Create An Unique Index On An Array Field

Create an unique index on an array field.

The unique constraint applies to separate documents in the collection. That is, the unique index prevents separate documents from having the same value for the indexed key. It prevents different documents have the same transaction ID but allows one document has multiple identical transaction IDs.

db.getCollection('test1').createIndex({purchases.transaction_id: 1}, {unique: true})

db.getCollection('test1').insert({ _id: 1, purchases: [
    {transaction_id: 'A'}
]})

db.getCollection('test1').insert({ _id: 5, purchases: [
    {transaction_id: 'A'}
]})

db.getCollection('test1').update({ _id: 1}, {$push: {purchases: {transaction_id: 'A'}}})

To prevent one document has multiple identical transaction IDs, We would have atomic updates on single documents.

user = User(id=bson.ObjectId(user_id))
purchase = DirectPurchase(
    user=user,
    timestamp=timestamp,
    transaction_id=transaction_id,
)
MessagePackProduct.objects \
    .filter(id=message_pack_id, __raw__={
        'purchases': {'$not': {'$elemMatch': {
            '_cls': purchase._cls,
            'user': purchase.user.id,
        }}},
    }) \
    .update_one(push__purchases=purchase)

ref:
https://docs.mongodb.com/manual/core/index-unique/#unique-constraint-across-separate-documents

Sort With Indexes

ref:
https://docs.mongodb.com/manual/tutorial/sort-results-with-indexes/

Drop Indexes

db.message.dropIndex({
    'includes': 1
})

db.message.dropIndex({
    '_cls': 1,
    'posted_at': 1,
    'includes': 1
})

Remove Unused Indexes

You can use db.getCollection('COLLECTION_NAME').aggregate({$indexStats: {}}) to find unused indexes, there is a accesses.ops field which indicates the number of operations that have used the index. Also, you might want to remove indexes which have the same prefix.

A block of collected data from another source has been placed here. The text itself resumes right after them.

(* ===== verification/PeerTransport.v ===== *)
(** * Exchanges with a peer

    [crates/distributed-router/src/transport.rs] and the exchange functions of
    [driver.rs]: one request and its response on an authenticated stream, and
    what a Driver reports when the exchange fails.

    JSON and the bundled schema are parameters. What the stream, the
    cancellation signal and the deadline do is an argument of each exchange. *)

From S2P Require Import Prelude Protocol Control Runtime PeerLease PeerModel.

Local Open Scope N_scope.

Inductive TransportError :=
| TE_InvalidRequest
| TE_FrameTooLarge
| TE_ClosedBeforeSend
| TE_FailedAfterSend
| TE_Protocol
| TE_UnsupportedVersion
| TE_Cancelled
| TE_CancelledAfterSend
| TE_TimedOut
| TE_TimedOutAfterSend.

#[global] Instance TransportError_eq_dec : EqDecision TransportError.
Proof. solve_decision. Defined.

(** [TransportError::may_have_reached_peer] *)
Definition may_have_reached_peer (e : TransportError) : bool :=
  match e with
  | TE_FailedAfterSend | TE_CancelledAfterSend | TE_TimedOutAfterSend => true
  | _ => false
  end.

(** [TransportError::code] *)
Definition transport_error_code (e : TransportError) : string :=
  match e with
  | TE_InvalidRequest => "peer_request_invalid"
  | TE_FrameTooLarge => "peer_frame_too_large"
  | TE_ClosedBeforeSend => "peer_closed_before_send"
  | TE_FailedAfterSend => "peer_failed_after_send"
  | TE_Protocol => "peer_protocol_error"
  | TE_UnsupportedVersion => "peer_protocol_version_unsupported"
  | TE_Cancelled => "peer_cancelled"
  | TE_CancelledAfterSend => "peer_cancelled_after_send"
  | TE_TimedOut => "peer_timed_out"
  | TE_TimedOutAfterSend => "peer_timed_out_after_send"
  end.

(** ** Frames *)

(** What [read_until] finds: the bytes up to a newline, or all of them *)
Fixpoint until_newline (input : list N) : list N :=
  match input with
  | [] => []
  | b :: input => if b =? 10 then [b] else b :: until_newline input
  end.

(** [read_frame]: the bytes that arrive before the end of the stream or an
    error of it *)
Definition read_frame (input : list N) (failed : bool) : result TransportError (list N) :=
  let bytes := until_newline (take (N.to_nat (MAX_PEER_FRAME_BYTES + 1)) input) in
  let complete := bool_decide (last bytes = Some 10) ||
                  (len bytes =? MAX_PEER_FRAME_BYTES + 1) in
  if failed && negb complete then Err TE_FailedAfterSend
  else if len bytes =? 0 then Err TE_FailedAfterSend
  else if (MAX_PEER_FRAME_BYTES <? len bytes) || negb (bool_decide (last bytes = Some 10))
  then Err TE_FrameTooLarge
  else
    let bytes := take (length bytes - 1) bytes in
    if (len bytes =? 0) || bool_decide (last bytes = Some 13) then Err TE_Protocol else Ok bytes.

(** ** One exchange *)

(** What the [select]s of [request] see: the lock of the stream, the write,
    and the wait for the response *)
Inductive Waited (A : Type) := WaitDone (a : A) | WaitCancelled | WaitTimedOut.
Arguments WaitDone {A} a.
Arguments WaitCancelled {A}.
Arguments WaitTimedOut {A}.

(** Whether the control is cancelled and expired at a moment *)
Record Pulse := mkPulse { pu_cancelled : bool; pu_expired : bool }.

Record Answers := mkAnswers {
  an_entry : Pulse;
  an_remaining : option N;
  an_lock : Waited ();
  an_locked : Pulse;
  an_write : Waited bool;
  an_input : list N;
  an_input_failed : bool;
  an_read : Waited ();
}.

(** [NdjsonPeerTransport]: whether the stream is still there, and the requests
    of which bytes may have been written *)
Record Transport := mkTransport {
  tr_expected_node_id : NodeId;
  tr_open : bool;
  tr_sent : list PeerRequest;
}.

Definition drop_stream (t : Transport) : Transport :=
  mkTransport (tr_expected_node_id t) false (tr_sent t).
Definition record_sent (r : PeerRequest) (t : Transport) : Transport :=
  mkTransport (tr_expected_node_id t) (tr_open t) (tr_sent t ++ [r]).

Definition set_timeout (ms : N) (r : PeerRequest) : PeerRequest :=
  mkPeerRequest (pr_protocol_version r) (pr_request_id r) (pr_trace_id r) (pr_node_id r)
    (pr_node_epoch r) (Some ms) (pr_call_id r) (pr_lease r) (pr_operation r).

(** A [select] over the work, the cancellation and the deadline *)
Definition waited {A} (w : Waited A) (cancelled timed_out : TransportError)
    : result TransportError A :=
  match w with
  | WaitDone a => Ok a
  | WaitCancelled => Err cancelled
  | WaitTimedOut => Err timed_out
  end.

Section Exchange.
Context (encode_request : PeerRequest → option (list N)).
Context (decode_response : list N → option PeerResponse).
Context (schema_accepts : list N → bool) (wire_version : list N → option N).

(** [encode_frame] *)
Definition encode_frame (r : PeerRequest) : result TransportError (list N) :=
  bytes ← ok_or (encode_request r) TE_InvalidRequest;
  check! reject_if ((len bytes =? 0) || (MAX_PEER_FRAME_BYTES <=? len bytes)) TE_FrameTooLarge;
  Ok (bytes ++ [10]).

Definition pulse_check (p : Pulse) : result TransportError () :=
  check! reject_if (pu_cancelled p) TE_Cancelled;
  reject_if (pu_expired p) TE_TimedOut.

(** The timeout [request] fills in: the remaining milliseconds, at most
    [MAX_REQUEST_TIMEOUT_MS] and at least one *)
Definition with_remaining (a : Answers) (r : PeerRequest) : PeerRequest :=
  match pr_timeout_ms r, an_remaining a with
  | None, Some remaining =>
      set_timeout (N.max (N.min (remaining / 10 ^ 6) MAX_REQUEST_TIMEOUT_MS) 1) r
  | _, _ => r
  end.

Definition validation_error (e : ModelError) : TransportError :=
  match e with UnsupportedVersion => TE_UnsupportedVersion | _ => TE_InvalidRequest end.

(** What [request] makes of the bytes of a response *)
Definition accept_response (r : PeerRequest) (bytes : list N) : result TransportError PeerResponse :=
  check! reject_if (negb (schema_accepts bytes))
    (if is_some_and (λ version, negb (version =? DISTRIBUTED_PROTOCOL_VERSION)) (wire_version bytes)
     then TE_UnsupportedVersion else TE_Protocol);
  response ← ok_or (decode_response bytes) TE_Protocol;
  check! reject_if (is_err (validate_for response r)) TE_Protocol;
  Ok response.

(** [NdjsonPeerTransport::request] up to the write: the request that is written *)
Definition admit_request (a : Answers) (r : PeerRequest) (t : Transport)
    : result TransportError PeerRequest :=
  check! reject_if (negb (String.eqb (pr_node_id r) (tr_expected_node_id t))) TE_InvalidRequest;
  check! pulse_check (an_entry a);
  let r := with_remaining a r in
  check! map_err validation_error (request_validate r);
  _ ← encode_frame r;
  check! waited (an_lock a) TE_Cancelled TE_TimedOut;
  check! pulse_check (an_locked a);
  check! reject_if (negb (tr_open t)) TE_ClosedBeforeSend;
  Ok r.

(** The rest of it: the write and the response *)
Definition await_response (a : Answers) (r : PeerRequest) : result TransportError PeerResponse :=
  written ← waited (an_write a) TE_CancelledAfterSend TE_TimedOutAfterSend;
  check! reject_if (negb written) TE_FailedAfterSend;
  check! waited (an_read a) TE_CancelledAfterSend TE_TimedOutAfterSend;
  bytes ← read_frame (an_input a) (an_input_failed a);
  accept_response r bytes.

(** [NdjsonPeerTransport::request]; an error after the write closes the
    stream. The cancel frame that a cancelled wait writes to the stream it
    closes is not recorded. *)
Definition request (a : Answers) (r : PeerRequest) (t : Transport)
    : result TransportError PeerResponse * Transport :=
  match admit_request a r t with
  | Err e => (Err e, t)
  | Ok r =>
      let t := record_sent r t in
      let answer := await_response a r in
      (answer, if is_ok answer then t else drop_stream t)
  end.

(** ** What a Driver reports *)

Definition platform (code : string) (retryable : bool) : DriverError := DriverPlatform code retryable.

(** [s.chars().take(n)] on the bytes of a string *)
Fixpoint take_chars (n : nat) (s : list N) : list N :=
  match s with
  | [] => []
  | b :: s =>
      if (0x80 <=? b) && (b <? 0xC0) then b :: take_chars n s
      else match n with O => [] | S n => b :: take_chars n s end
  end.

Definition from_bytes (s : list N) : string :=
  String.string_of_list_ascii (Ascii.ascii_of_N <$> s).

(** [invalid_arguments] *)
Definition invalid_arguments (action message : string) : DriverError :=
  let bounded_action := from_bytes (take_chars 128 (bytes action)) in
  let bounded_message := from_bytes (take_chars 256 (bytes message)) in
  DriverInvalidArguments
    (if trim_is_empty bounded_action then "unknown_action" else bounded_action)
    (if trim_is_empty bounded_message then "arguments were rejected" else bounded_message).

(** [semantic_driver_error] *)
Definition semantic_driver_error (code : string) : option DriverError :=
  if String.eqb code "element_not_found" then Some ElementNotFound
  else if String.eqb code "element_ambiguous" then Some ElementAmbiguous
  else if String.eqb code "element_stale" then Some ElementStale
  else if String.eqb code "element_not_interactable" then Some ElementNotInteractable
  else if String.eqb code "ui_context_not_found" then Some UiContextNotFound
  else if String.eqb code "ui_context_ambiguous" then Some UiContextAmbiguous
  else if String.eqb code "ui_context_changed" then Some UiContextChanged
  else if String.eqb code "semantic_channel_unavailable" then Some SemanticChannelUnavailable
  else None.

Definition outcome_unknown_code (o : PeerOperation) : string :=
  match o with
  | PO_Execute _ _ _ _ _ => "remote_execute_outcome_unknown"
  | PO_Connect _ | PO_Disconnect _ => "remote_lifecycle_outcome_unknown"
  | _ => "remote_outcome_unknown"
  end.

(** What [response_to_result] makes of the peer's error *)
Definition remote_error (r : PeerRequest) (e : PeerError) : DriverError :=
  if pe_outcome_unknown e then platform (outcome_unknown_code (pr_operation r)) false
  else
    match pr_operation r, String.eqb (pe_code e) "invalid_arguments" with
    | PO_Execute _ call _ _ _, true =>
        invalid_arguments (call_name call) "remote peer rejected the action arguments"
    | _, _ =>
        match semantic_driver_error (pe_code e) with
        | Some error => error
        | None => platform (String.substring 0 64 ("remote_" +:+ pe_code e)) (pe_retryable e)
        end
    end.

(** [response_to_result] *)
Definition response_to_result (s : PeerResponse) (r : PeerRequest) : result DriverError PeerResult :=
  check! map_err (λ _, DriverProtocol "peer response mismatch") (validate_for s r);
  if ps_ok s then ok_or (ps_result s) (DriverProtocol "peer response has no result")
  else
    error ← ok_or (ps_error s) (DriverProtocol "peer response has no error");
    Err (remote_error r error).

(** The arms of [exchange_raw] for a failed exchange; [execute] says that the
    method is [OperationMethod::Execute] *)
Definition exchange_error (mutation execute : bool) (e : TransportError) : DriverError :=
  let unknown := platform (if execute then "remote_execute_outcome_unknown"
                           else "remote_lifecycle_outcome_unknown") false in
  match e with
  | TE_Cancelled => DriverCancelled
  | TE_TimedOut => DriverTimedOut
  | TE_CancelledAfterSend => if mutation then unknown else DriverCancelled
  | TE_TimedOutAfterSend => if mutation then unknown else DriverTimedOut
  | TE_Protocol | TE_InvalidRequest | TE_UnsupportedVersion => DriverProtocol (transport_error_code e)
  | e => if mutation && may_have_reached_peer e then unknown
         else platform (transport_error_code e) true
  end.

(** [exchange_raw], telemetry aside *)
Definition exchange_raw (a : Answers) (mutation execute : bool) (r : PeerRequest) (t : Transport)
    : result DriverError PeerResult * Transport :=
  match request a r t with
  | (Ok response, t) => (response_to_result response r, t)
  | (Err e, t) => (Err (exchange_error mutation execute e), t)
  end.
End Exchange.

db.getCollection('message').aggregate(
    {
        '$indexStats': {}
    },
    {
        '$match': {
            'accesses.ops': {'$gt': 0}
        }
    }
);

Result:

{
    "name" : "_cls_1_sender_1_posted_at_1",
    "key" : {
        "_cls" : 1,
        "sender" : 1,
        "posted_at" : 1
    },
    "host" : "a6ea11893605:27017",
    "accesses" : {
        "ops" : 3,
        "since" : "2018-01-26T07:04:51.137Z"
    }
}

ref:
https://blog.mlab.com/2017/01/using-mongodb-indexstats-to-identify-and-remove-unused-indexes/
https://scalegrid.io/blog/how-to-find-unused-indexes-in-mongodb/

Profiling

// enable
db.setProfilingLevel(2)

// disable
db.setProfilingLevel(0)

// see profiling data after you issues some queries
db.system.profile.find().limit(10).sort( { ts : -1 } ).pretty()

// delete profiling data
db.system.profile.drop()

Query Explain

There are both collection.find().explain() and collection.explain().find(). It's recommended to use collection.find().explain('executionStats') for getting more information, like total documents examined.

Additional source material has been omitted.